Indian Institute of Technology Gandhinagar (also known as IIT Gandhinagar or IITGN) is a public technical university located in Gandhinagar, Gujarat, India. It has been declared to be an Institute of National Importance by the Government of India. Established in 2008, IIT Gandhinagar campus is spread over 400 acres of land along the river Sabarmati.

History

Foundation 

IIT Gandhinagar is one of the eight Indian Institutes of Technology (IITs) announced by the Ministry of Human Resource Development in 2008. The institute began operating in a temporary campus at Vishwakarma Government Engineering College, Chandkheda, mentored by Indian Institute of Technology Bombay. The first batch of students was admitted to three programmes: Chemical Engineering, Mechanical Engineering, and Electrical Engineering.

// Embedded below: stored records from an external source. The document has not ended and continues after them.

(** Bounds of the frame reader: whatever the peer sends, an accepted frame
    has a Content-Type, at most 128 headers, each shorter than the frame
    limit, a body within the limit, and reading it consumed bytes. *)
Lemma fs_frame_bounds limit s fr s' :
  ReadFrame limit s = inl (fr, s') ->
  content_type (headers fr) = Some (ContentType fr)
  /\ (length (headers fr) <= maxHeaders)%nat
  /\ Forall (fun h => Z.of_nat (String.length (name h) + String.length (val h)) < limit) (headers fr)
  /\ (Body fr <> "" -> Z.of_nat (String.length (Body fr)) <= limit)
  /\ (String.length (data s') < String.length (data s))%nat.
Proof.
  unfold ReadFrame. destruct (read_headers limit (S maxHeaders) [] s) as [[hs s1]|] eqn:E; [|done].
  apply read_headers_bound in E as (Hh & Hn & Hs); [|constructor].
  destruct (content_type hs) as [ct|] eqn:Ec; [|done]. destruct (is_empty (Header hs hdrContentLen)).
  { intros [= <- <-]. cbn [headers Body ContentType]. split_and!; try done. unfold maxHeaders in *. simpl in Hn. lia. }
  destruct (atoi _) as [n|]; [|done]. destruct (Z.ltb_spec n 0); [done|].
  destruct (Z.ltb_spec limit n); [done|]. unfold ReadFull.
  destruct (Nat.leb_spec (Z.to_nat n) (String.length (data s1))); [|done]. intros [= <- <-].
  cbn [headers Body ContentType data]. split_and!; try done.
  - unfold maxHeaders in *. simpl in Hn. lia.
  - intros _. rewrite length_stake by done. lia.
  - pose proof (sdrop_shorter (Z.to_nat n) (data s1)). lia.
Qed.

Definition auth_frame : Frame :=
  MkFrame ctAuthRequest "" [MkHkv "Content-Type" ctAuthRequest].

Lemma fs_frame_bounds_witness :
  ReadFrame 64 (MkStream (bareFrame ctAuthRequest ∅) None) = inl (auth_frame, MkStream "" None)
  /\ content_type (headers auth_frame) = Some (ContentType auth_frame).
Proof.
  assert (ReadFrame 64 (MkStream (bareFrame ctAuthRequest ∅) None) = inl (auth_frame, MkStream "" None)) as H
    by (vm_compute; reflexivity).
  split; [exact H|]. pose proof (fs_frame_bounds _ _ _ _ H) as Hb. exact (proj1 Hb).
Defined.

(** The limit is per line and per body: a frame may exceed it in total. *)
Lemma frame_exceeds_limit :
  let frame := field_line "Content-Type" "text/plain" +:+ field_line "X-Padding" "0123456789"
               +:+ field_line "Content-Length" "24" +:+ LFs +:+ "abcdefghijklmnopqrstuvwx" in
  match ReadFrame 32 (MkStream frame None) with
  | inl (fr, s) => data s = "" /\ (32 < String.length frame)%nat
  | inr _ => False
  end.
Proof. vm_compute. split; [reflexivity|]. repeat constructor. Qed.
(* ===== verification/FsClient.v ===== *)
(** * internal/telephony/adapters/freeswitch/conn.go: the ESL session

    The reconnect ladder, the handshake and the subscription over the byte
    stream, and the client as atomic steps of its goroutines: the loop that
    dials, establishes a session, reads its frames and retires it, and any
    number of callers of [Do]. A connection is its number; its reply channel
    has capacity one. A step is a critical section of [mu] or a channel
    operation with the code up to the next one; where Go's [select] chooses,
    every enabled branch is a step, and deadlines and cancellations may fire at
    any moment. *)

From Stdlib Require Import String Ascii.
From S2P Require Import Prelude GoStd Text AppErrors Wire FsFrame.

Local Open Scope Z_scope.

(** ** Configuration *)

(** [clientConfig] but for the logger and the hook. *)
Record clientConfig := MkClientConfig {
  addr : string;
  password : string;
  events : list string;
  dialTimeout : Z;
  hsTimeout : Z;
  cmdTimeout : Z;
  idleTimeout : Z;
  backoffBase : Z;
  backoffMax : Z;
  maxFrame : Z;
}.

(** The defaults of [newESLClient]. *)
Definition effective (c : clientConfig) : clientConfig :=
  let base := positive_or (backoffBase c) (50 * Millisecond) in
  MkClientConfig (addr c) (password c) (events c)
    (positive_or (dialTimeout c) (5 * Second)) (positive_or (hsTimeout c) (10 * Second))
    (positive_or (cmdTimeout c) (10 * Second)) (positive_or (idleTimeout c) (60 * Second))
    base (if backoffMax c <? base then 2 * Second else backoffMax c) (positive_or (maxFrame c) maxFrameBytes).
(* ===== verification/Sha1.v ===== *)
(** * crypto/sha1 and its HMAC

    FIPS 180-4 SHA-1 on byte lists, over the padding and the word codec of
    Sha256; the digest of Twilio's request signatures. *)

From Stdlib Require Import String.
From S2P Require Import Prelude GoStd Sha256.
From S2P Require Webhooks.

Local Open Scope Z_scope.

Definition rotl (x n : Z) : Z := rotr x (32 - n).

Record sha1_state := MkS1 { s1a : Z; s1b : Z; s1c : Z; s1d : Z; s1e : Z }.

Definition H1 : sha1_state :=
  MkS1 1732584193 4023233417 2562383102 271733878 3285377520.

(** The function and the constant of round [t]. *)
Definition f1 (t : nat) (b c d : Z) : Z * Z :=
  if (t <? 20)%nat then (ch b c d, 1518500249)
  else if (t <? 40)%nat then (xor3 b c d, 1859775393)
  else if (t <? 60)%nat then (maj b c d, 2400959708)
  else (xor3 b c d, 3395469782).

Definition round1 (s : sha1_state) (tw : nat * Z) : sha1_state :=
  let '(f, k) := f1 tw.1 (s1b s) (s1c s) (s1d s) in
  MkS1 (w32 (rotl (s1a s) 5 + f + s1e s + k + tw.2)) (s1a s) (rotl (s1b s) 30) (s1c s) (s1d s).

(** The message schedule, most recent word first. *)
Fixpoint extend1 (n : nat) (rw : list Z) : list Z :=
  match n with
  | O => rw
  | S m =>
      let at_ i := nth i rw 0 in
      extend1 m (rotl (Z.lxor (Z.lxor (at_ 2%nat) (at_ 7%nat)) (Z.lxor (at_ 13%nat) (at_ 15%nat))) 1 :: rw)
  end.

Definition compress1 (s : sha1_state) (block : list Z) : sha1_state :=
  let w := rev (extend1 64 (rev block)) in
  let r := fold_left round1 (combine (seq 0 80) w) s in
  MkS1 (w32 (s1a s + s1a r)) (w32 (s1b s + s1b r)) (w32 (s1c s + s1c r)) (w32 (s1d s + s1d r))
    (w32 (s1e s + s1e r)).

Fixpoint blocks1 (fuel : nat) (ws : list Z) (s : sha1_state) : sha1_state :=
  match fuel, ws with
  | S f, _ :: _ => blocks1 f (drop 16 ws) (compress1 s (take 16 ws))
  | _, _ => s
  end.

(** [sha1.Sum] *)
Definition Sum1 (msg : list Z) : list Z :=
  let ws := be_words (pad msg) in
  let s := blocks1 (length ws) ws H1 in
  be32 (s1a s) ++ be32 (s1b s) ++ be32 (s1c s) ++ be32 (s1d s) ++ be32 (s1e s).

(** FIPS 180 test vectors. *)
Example sum1_abc : hex_encode (Sum1 (str_bytes "abc")) = "a9993e364706816aba3e25717850c26c9cd0d89d"%string.
Proof. vm_compute. reflexivity. Qed.

Example sum1_two_blocks :
  hex_encode (Sum1 (str_bytes "abcdbcdecdefdefgefghfghighijhijkijkljklmklmnlmnomnopnopq"))
  = "84983e441c3bd26ebaae4aa1f95129e5e54670f1"%string.
Proof. vm_compute. reflexivity. Qed.

Lemma length_Sum1 msg : length (Sum1 msg) = 20%nat.
Proof. reflexivity. Qed.

Lemma Sum1_bytes msg : Forall (fun b => 0 <= b < 256) (Sum1 msg).
Proof. unfold Sum1. rewrite !Forall_app. repeat split; apply Webhooks.be32_bytes. Qed.

(** [hmac.New(sha1.New, key)] *)
Definition hmac_sha1 (key msg : list Z) : list Z :=
  let k := if (64 <? length key)%nat then Sum1 key else key in
  let k := k ++ replicate (64 - length k) 0 in
  Sum1 (map (Z.lxor 92) k ++ Sum1 (map (Z.lxor 54) k ++ msg)).

(** RFC 2202, test case 2. *)
Example hmac_rfc2202_2 :
  hex_encode (hmac_sha1 (str_bytes "Jefe") (str_bytes "what do ya want for nothing?"))
  = "effcdf6ae5eb2fa2d27416d5f184df9c259a7c79"%string.
Proof. vm_compute. reflexivity. Qed.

IITGN was included in the Institutes of Technology (Amendment) Act, 2011. The Act was passed in the Lok Sabha on 24 March 2011 and by the Rajya Sabha on 30 April 2012. The IIT Gandhinagar campus is located on the banks of the Sabarmati River in Palaj village. In 2011, in his inaugural speech at the Amalthea technology summit, then Gujarat Chief Minister Narendra Modi spoke of the land for the new permanent campus, saying, "the state government has decided to give land on 99 year lease with a token amount of just one rupee for setting up a campus of IIT-Gandhinagar." The institute took possession of over 400 acres of land in August 2012, and classes and other activities on the new campus began in July 2015.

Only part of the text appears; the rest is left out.